▽

Lemma shed_spec maxLength maxBytes queue : 0 ≤ maxLength → 0 ≤ maxBytes → Forall (λ p, truthy_str p = true) queue →
  let '(q, bytes) := shed maxLength maxBytes queue (total_bytes queue) in
  q `suffix_of` queue ∧ bytes = total_bytes q ∧ Z.of_nat (length q) ≤ maxLength ∧ bytes ≤ maxBytes.
Proof.
  intros H0 H1. induction 1 as [|p queue Hp Hq IH]; cbn [shed]; [done|].
  destruct (_ || _) eqn:E.
  - rewrite Hp. replace (total_bytes (p :: queue) - byteLength p) with (total_bytes queue) by (simpl; lia).
    destruct (shed _ _ queue (total_bytes queue)) as [q bytes]. destruct IH as (? & ? & ? & ?).
    split; [by apply suffix_cons_r|done].
  - split_bools. done.
Qed.

Lemma queue_same (s s' : Bridge) : pendingOutbound F s' = pendingOutbound F s →
  pendingOutboundBytes F s' = pendingOutboundBytes F s → queue_ok s → queue_ok s'.
Proof. intros E1 E2 []. by split; rewrite ?E1, ?E2. Qed.
Lemma queue_keeps (s s' : Bridge) : keeps F s s' → queue_ok s → queue_ok s'.
Proof. intros []. by apply queue_same. Qed.

Lemma queue_empty (s : Bridge) : 0 ≤ max_length → 0 ≤ max_bytes → pendingOutbound F s = [] → pendingOutboundBytes F s = 0 →
  queue_ok s.
Proof. intros H0 H1 E1 E2. split; rewrite ?E1, ?E2; done. Qed.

△

Task prompt: Report each line of the listing above that uses the word "intros".

Output for this task:
  intros H0 H1. induction 1 as [|p queue Hp Hq IH]; cbn [shed]; [done|].
Proof. intros E1 E2 []. by split; rewrite ?E1, ?E2. Qed.
Proof. intros []. by apply queue_same. Qed.
Proof. intros H0 H1 E1 E2. split; rewrite ?E1, ?E2; done. Qed.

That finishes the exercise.